I just got a 98 Accord LX a few days ago, and already I love it. However, the Enging Malfunction Lamp came on about 24 hours after I started driving it. I've called Honda dealers, who say there are about 100 things that can set it off. They specifically ask about the gas cap not being on tight enough, which I hear can set the light off. The dealers tell me to bring it in to have it checked out (which they can charge me $80 for), but I hate to pay them to tell me the gas cap was loose. I was wondering if anybody knew how long it takes for that light to shut off after replacing the gas cap properly. Is it a bad idea to drive it around for a while to see if the light goes off by itself, or should have the light checked out as soon as possible?
Yes, there are only at least a hundred reasons why it could be lit. Yes, the gas cap is a common one. Always turn it several times past the point where you can here it click.
IF it is the cap, and IF you have corrected the problem, the trap should be reset after a fixed number of engine restarts, which unfortunately vary from one maker to another. A good rule of thumb is that it could take at least a dozen engine cycles, and as many as 40, to clear the code. If you're a busy driver, that means that if you want to wait a week to 10 days, it could reset itself if the problem has been solved.

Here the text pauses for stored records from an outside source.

Lemma decode_record_iff req i rr (r : R) record :
  record_ints rr →
  decode_record topic format limits enc forced req i rr zero_produceMetadata r
    = (Ok record, zero_produceMetadata, r) ↔
  within_limits topic limits forced record ∧ record_of format forced rr record.
Proof.
  intros Hints. split.
  - intros H. pose proof (decode_record_within _ _ _ _ _ Hheaders _ _ _ _ _ _ _ _ Hints H) as Hw.
    split; [done|]. revert H. unfold decode_record. rewrite !decode_plain_value.
    destruct (decodeNullableValue (rr_Key rr) format) as [key|] eqn:Ek; [|done].
    destruct (decodeNullableValue (rr_Value rr) format) as [value|] eqn:Ev; [|done]. simpl.
    destruct (decodeHeaders _ _ _) as [headers|] eqn:Eh; [|done].
    apply decodeHeaders_iff in Eh as (Hf&_&_); [|done].
    unfold record_sized. intros H.
    repeat case_match; try done; injection H as <-; by split.
  - intros [[Ht Hk Hh Hhs Hs Hfo Hp] [Ek Ev Eh Ep]]. unfold decode_record.
    rewrite !decode_plain_value, Ek, Ev. simpl.
    rewrite (proj2 (decodeHeaders_iff _ format limits _ Hheaders)
               (conj Eh (conj Hhs Hh))).
    unfold record_sized. destruct record as [t k v hs p]; simpl in *. subst t.
    destruct (MaxKeyBytes limits <? blen k) eqn:E1; zbool; [lia|].
    assert ((MaxRecordBytes limits <? SizeBytes (Build_PRecord topic k v hs p)) = false) as E2
      by (apply Z.ltb_ge; done).
    destruct forced as [q|]; subst p; [by rewrite E2; destruct (rr_Partition rr)|].
    rewrite E2. destruct (rr_Partition rr) as [q|] eqn:Eq; [|done].
    destruct (q <? 0) eqn:E3; zbool; [|done].
    specialize (Hp q eq_refl eq_refl). lia.
Qed.

Lemma decode_records_iff req i rrs (r : R) records :
  Forall record_ints rrs →
  decode_records topic format limits enc forced req i rrs zero_produceMetadata r
    = (Ok records, zero_produceMetadata, r) ↔
  Forall (within_limits topic limits forced) records ∧
  Forall2 (record_of format forced) rrs records.
Proof.
  revert i records. induction rrs as [|rr rrs IH]; intros i records Hall; simpl.
  { split; [intros [= <-]; split; constructor|].
    intros [_ H]. by apply Forall2_nil_inv_l in H as ->. }
  apply Forall_cons in Hall as [Hrr Hall].
  destruct (decode_record _ _ _ _ _ _ _ _ _ _) as [[res m1] r1] eqn:E1.
  pose proof (decode_record_plain _ _ _ _ _ E1) as [Hm Hr]. simpl in Hm, Hr. subst m1 r1.
  split.
  - destruct res as [record|]; [|done].
    destruct (decode_records _ _ _ _ _ _ _ _ _ _) as [[[records'|] m2] r2] eqn:E2; [|done].
    intros [= <- -> ->]. apply IH in E2 as [H1 H2]; [|done].
    apply decode_record_iff in E1 as [??]; [|done]. split; by constructor.
  - intros [H1 H2]. inversion H2 as [|? record ? records' Hof Hofs]; subst.
    apply Forall_cons in H1 as [Hw Hws].
    assert (res = Ok record) as ->.
    { pose proof (proj2 (decode_record_iff req i rr r record Hrr) (conj Hw Hof)) as E.
      rewrite E1 in E. by injection E. }
    by rewrite (proj2 (IH (i + 1) records' Hall) (conj Hws Hofs)).
Qed.

Lemma decode_records_plain req i rrs (r : R) :
  (decode_records topic format limits enc forced req i rrs zero_produceMetadata r).1.2 =
    zero_produceMetadata ∧
  (decode_records topic format limits enc forced req i rrs zero_produceMetadata r).2 = r.
Proof.
  revert i. induction rrs as [|rr rrs IH]; intros i; simpl; [done|].
  destruct (decode_record _ _ _ _ _ _ _ _ _ _) as [[res m1] r1] eqn:E1.
  apply decode_record_plain in E1 as [Hm Hr]. simpl in Hm, Hr. subst m1 r1.
  destruct res; [|done]. specialize (IH (i + 1)).
  by destruct (decode_records _ _ _ _ _ _ _ _ _ _) as [[[]?]?].
Qed.
End plain_facts.

(** The plain formats never ask the encoder, and leave the registry alone. *)
Lemma decode_records_encoder {R} topic (format : payloadFormat) limits (enc : @schemaEncoder R)
    forced req i rrs (r : R) :
  schemaType format = "" →
  (decode_records topic format limits enc forced req i rrs zero_produceMetadata r).1.1 =
  (decode_records topic format limits None forced req i rrs zero_produceMetadata tt).1.1.
Proof.
  intros Hf. revert i. induction rrs as [|rr rrs IH]; intros i; [done|]. cbn [decode_records].
  assert ((decode_record topic format limits enc forced req i rr zero_produceMetadata r).1.1 =
    (decode_record topic format limits None forced req i rr zero_produceMetadata tt).1.1) as E.
  { unfold decode_record. rewrite !decode_plain_value by done.
    destruct (decodeNullableValue _ _); [|done]. destruct (decodeNullableValue _ _); [|done].
    cbn. destruct (decodeHeaders _ _ _); [|done]. unfold record_sized. by repeat case_match. }
  pose proof (decode_record_plain topic format limits enc forced Hf req i rr r _ eq_refl) as [Hm Hr].
  pose proof (decode_record_plain topic format limits None forced Hf req i rr tt _ eq_refl)
    as [Hm' _].
  destruct (decode_record _ _ _ enc _ _ _ _ _ _) as [[res m] r1].
  destruct (decode_record _ _ _ None _ _ _ _ _ _) as [[res' m'] []]. cbn in *. subst.
  destruct res' as [record|]; [|done]. specialize (IH (i + 1)).
  destruct (decode_records _ _ _ enc _ _ _ _ _ _) as [[[]?]?];
    destruct (decode_records _ _ _ None _ _ _ _ _ _) as [[[]?]?]; cbn in *; congruence.
Qed.

Lemma decode_plain_encoder {R} topic body (format : payloadFormat) limits (enc : @schemaEncoder R)
    forced (r : R) :
  schemaType format = "" →
  decodeProduceRequestWithSchema topic body format limits enc forced r =
    (decodeProduceRequest topic body format limits forced, zero_produceMetadata, r).
Proof.
  intros Hf. unfold decodeProduceRequest, decodeProduceRequestWithSchema.
  destruct (Unmarshal_request body) as [req|]; [|done].
  destruct (elems (rp_Records req)) as [[|rr rrs]|]; [done| |done].
  destruct (_ <? _); [done|].
  pose proof (decode_records_plain topic format (limits_withDefaults limits) enc forced Hf req 0
    (rr :: rrs) r) as [Hm Hr].
  pose proof (decode_records_encoder topic format (limits_withDefaults limits) enc forced req 0
    (rr :: rrs) r Hf) as E.
  destruct (decode_records _ _ _ enc _ _ _ _ _ _) as [[??]?]. cbn [fst snd] in *. by subst.
Qed.

(** When the plain formats accept. *)
Lemma accepted_iff (topic body : string) (format : payloadFormat)
    (limits : decodeLimits) (forced : option Z) records :
  schemaType format = "" →
  decodeProduceRequest topic body format limits forced = Ok records ↔
  ∃ req rrs, Unmarshal_request body = Ok req ∧ elems (rp_Records req) = Some rrs ∧
    0 < Z.of_nat (length rrs) <= MaxRecords (limits_withDefaults limits) ∧
    Forall2 (record_of format forced) rrs records ∧
    Forall (within_limits topic (limits_withDefaults limits) forced) records.
Proof.
  intros Hf. pose proof (limits_positive limits) as (_&_&_&Hmh&_).
  unfold decodeProduceRequest, decodeProduceRequestWithSchema.
  destruct (Unmarshal_request body) as [req|] eqn:Eu; [|split; [done|by intros (?&?&?&_)]].
  pose proof (Unmarshal_request_ints _ _ Eu) as (_&_&Hall&_).
  split.
  - destruct (elems (rp_Records req)) as [[|rr rrs]|] eqn:Ee; [done| |done].
    split_if; [done|]. zbool. intros H. exists req, (rr :: rrs).
    set (rs := rr :: rrs) in *.
    destruct (decode_records_plain topic format (limits_withDefaults limits) None forced
                Hf req 0 rs tt) as [Hm Hr].
    assert (decode_records topic format (limits_withDefaults limits) None forced req 0 rs
              zero_produceMetadata tt = (Ok records, zero_produceMetadata, tt)) as E.
    { destruct (decode_records _ _ _ _ _ _ _ _ _ _) as [[??]?]. simpl in *. by subst. }
    apply decode_records_iff in E as [H1 H2]; [|done..].
    split_and!; try done; simpl; lia.
  - intros (req'&rrs&[= <-]&Ee&Hl&H2&H1). rewrite Ee in *.
    destruct rrs as [|rr rrs]; [simpl in Hl; lia|]. set (rs := rr :: rrs) in *.
    destruct (_ <? Z.of_nat (length rs)) eqn:El; zbool; [lia|].
    by rewrite (proj2 (decode_records_iff topic format (limits_withDefaults limits) None forced
                 Hf Hmh req 0 rs tt records Hall) (conj H1 H2)).
Qed.

(** C8: for the JSON and binary formats the decoder implements its
    specification exactly: it returns [records] if and only if the body is a
    request document with between one and [MaxRecords] record documents, the
    i-th record is the one the i-th document stands for (its key, value,
    headers and partition), and every record is within the limits. *)
Theorem decode_plain_iff (topic body : string) (format : payloadFormat)
    (limits : decodeLimits) (forced : option Z) records :
  schemaType format = "" →
  decodeProduceRequest topic body format limits forced = Ok records ↔
  ∃ req rrs, Unmarshal_request body = Ok req ∧ elems (rp_Records req) = Some rrs ∧
    0 < Z.of_nat (length rrs) <= MaxRecords (limits_withDefaults limits) ∧
    Forall2 (record_of format forced) rrs records ∧
    Forall (within_limits topic (limits_withDefaults limits) forced) records.
Proof. apply accepted_iff. Qed.

Lemma decode_plain_iff_witness :
  ∃ req rrs, Unmarshal_request example_body = Ok req ∧ elems (rp_Records req) = Some rrs ∧
    0 < Z.of_nat (length rrs) <= MaxRecords (limits_withDefaults no_limits) ∧
    Forall2 (record_of formatJSON None) rrs example_records ∧
    Forall (within_limits "t" (limits_withDefaults no_limits) None) example_records.
Proof.
  apply (decode_plain_iff "t" example_body formatJSON no_limits None example_records eq_refl).
  vm_compute. reflexivity.
Defined.

(** ** Errors *)

Lemma value_error_validation i what err : ∃ m, value_error i what err = EValidation m.
Proof. unfold value_error. case_match; eauto. Qed.

Section decode_errors.
Context {R : Type} (topic : string) (format : payloadFormat) (limits : decodeLimits)
  (enc : @schemaEncoder R) (forced : option Z).

Lemma decode_record_error req i rr meta r err meta' r' :
  decode_record topic format limits enc forced req i rr meta r = (Err err, meta', r') →
  ∃ m, err = EValidation m.
Proof.
  pose proof (value_error_validation i) as Hv.
  unfold decode_record. destruct (decodeV2NullableValue _ true _ _ _ _ _ _) as [[[]|e] ?];
    [|intros [= <- _ _]; apply Hv].
  destruct (decodeV2NullableValue _ false _ _ _ _ _ _) as [[[]|e] ?];
    [|intros [= <- _ _]; apply Hv].
  unfold record_sized. intros H. repeat case_match; injection H as <- _ _ || discriminate H; eauto.
Qed.

Lemma decode_records_error req i rrs meta r err meta' r' :
  decode_records topic format limits enc forced req i rrs meta r = (Err err, meta', r') →
  ∃ m, err = EValidation m.
Proof.
  revert i meta r. induction rrs as [|rr rrs IH]; intros i meta r; simpl; [done|].
  destruct (decode_record _ _ _ _ _ _ _ _ _ _) as [[[]?]?] eqn:E1.
  - destruct (decode_records _ _ _ _ _ _ _ _ _ _) as [[[]?]?] eqn:E2; [done|].
    intros [= <- <- <-]. by eapply IH.
  - intros [= <- <- <-]. by eapply decode_record_error.
Qed.
End decode_errors.

(** C30: a rejected request is reported in exactly one of two ways: as
    unprocessable when the document is well typed but its records are missing,
    null or empty, and as a validation error in every other case, so that no
    error of a schema encoder or of a payload reaches the client unclassified. *)
Theorem decode_error_classified {R} (topic body : string) (format : payloadFormat)
    (limits : decodeLimits) (enc : @schemaEncoder R) (forced : option Z) (r r' : R) err meta :
  decodeProduceRequestWithSchema topic body format limits enc forced r = (Err err, meta, r') →
  ((∃ req, Unmarshal_request body = Ok req ∧ default [] (elems (rp_Records req)) = []) ∧
     ∃ m, err = EUnprocessable m) ∨
  ((∀ req, Unmarshal_request body = Ok req → default [] (elems (rp_Records req)) ≠ []) ∧
     ∃ m, err = EValidation m).
Proof.
  unfold decodeProduceRequestWithSchema.
  destruct (Unmarshal_request body) as [req|] eqn:Eu; [|intros [= <- _ _]; right; eauto].
  destruct (elems (rp_Records req)) as [[|rr rrs]|] eqn:Ee;
    [intros [= <- _ _]; left; split; eauto; exists req; by rewrite Ee| |
     intros [= <- _ _]; left; split; eauto; exists req; by rewrite Ee].
  intros H. right. split; [intros ? [= <-]; by rewrite Ee|].
  split_if_in H; [injection H as <- _ _; eauto|]. by eapply decode_records_error.
Qed.

Lemma decode_error_classified_witness :
  (∃ req, Unmarshal_request (qt "{'records':[]}") = Ok req ∧
          default [] (elems (rp_Records req)) = []) ∧
     (∃ m, EUnprocessable "records must not be empty" = EUnprocessable m) ∨
  (∀ req, Unmarshal_request (qt "{'records':[]}") = Ok req →
          default [] (elems (rp_Records req)) ≠ []) ∧
     (∃ m, EUnprocessable "records must not be empty" = EValidation m).
Proof.
  apply (decode_error_classified "t" (qt "{'records':[]}") formatJSON no_limits None None tt tt _
           zero_produceMetadata).
  vm_compute. reflexivity.
Defined.

(** ** The JSON fast path *)

Lemma raw_is_compact_strip i e s : raw_is_compact i e s = true → strip_space i e s = s.
Proof.
  revert i e. induction s as [|c s IH]; intros i e; simpl; [done|].
  destruct i; [destruct e|]; repeat split_if; intros H; try done; f_equal; auto.
Qed.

Honda, Toyota, and everybody in the business told the EPA that the OBD II problem thresholds were set too low, and that the result would be thousands of needless and harmless OBD alerts that would cost drivers money and dealers time. Yep.
Most of the time you can reset it by removing the battery cable and waiting 30secounds. If that doesn't work anymore then it will take three trips/drive cycles. A trip/drive cycle must meet certain driving conditions such as: ECT and IAT (engine coolant and intake air) temps must be within 5 degrees of each other and be below 85F, must reach operating temp within a specified time frame, and must be above 15mph. Some parts of the country and drivers never get into a drive cycle while others do it every day. The best way is with a diagnostic machine, that way you know the code and get it cleared in one trip. If the battery thing doesnt work any more then good luck...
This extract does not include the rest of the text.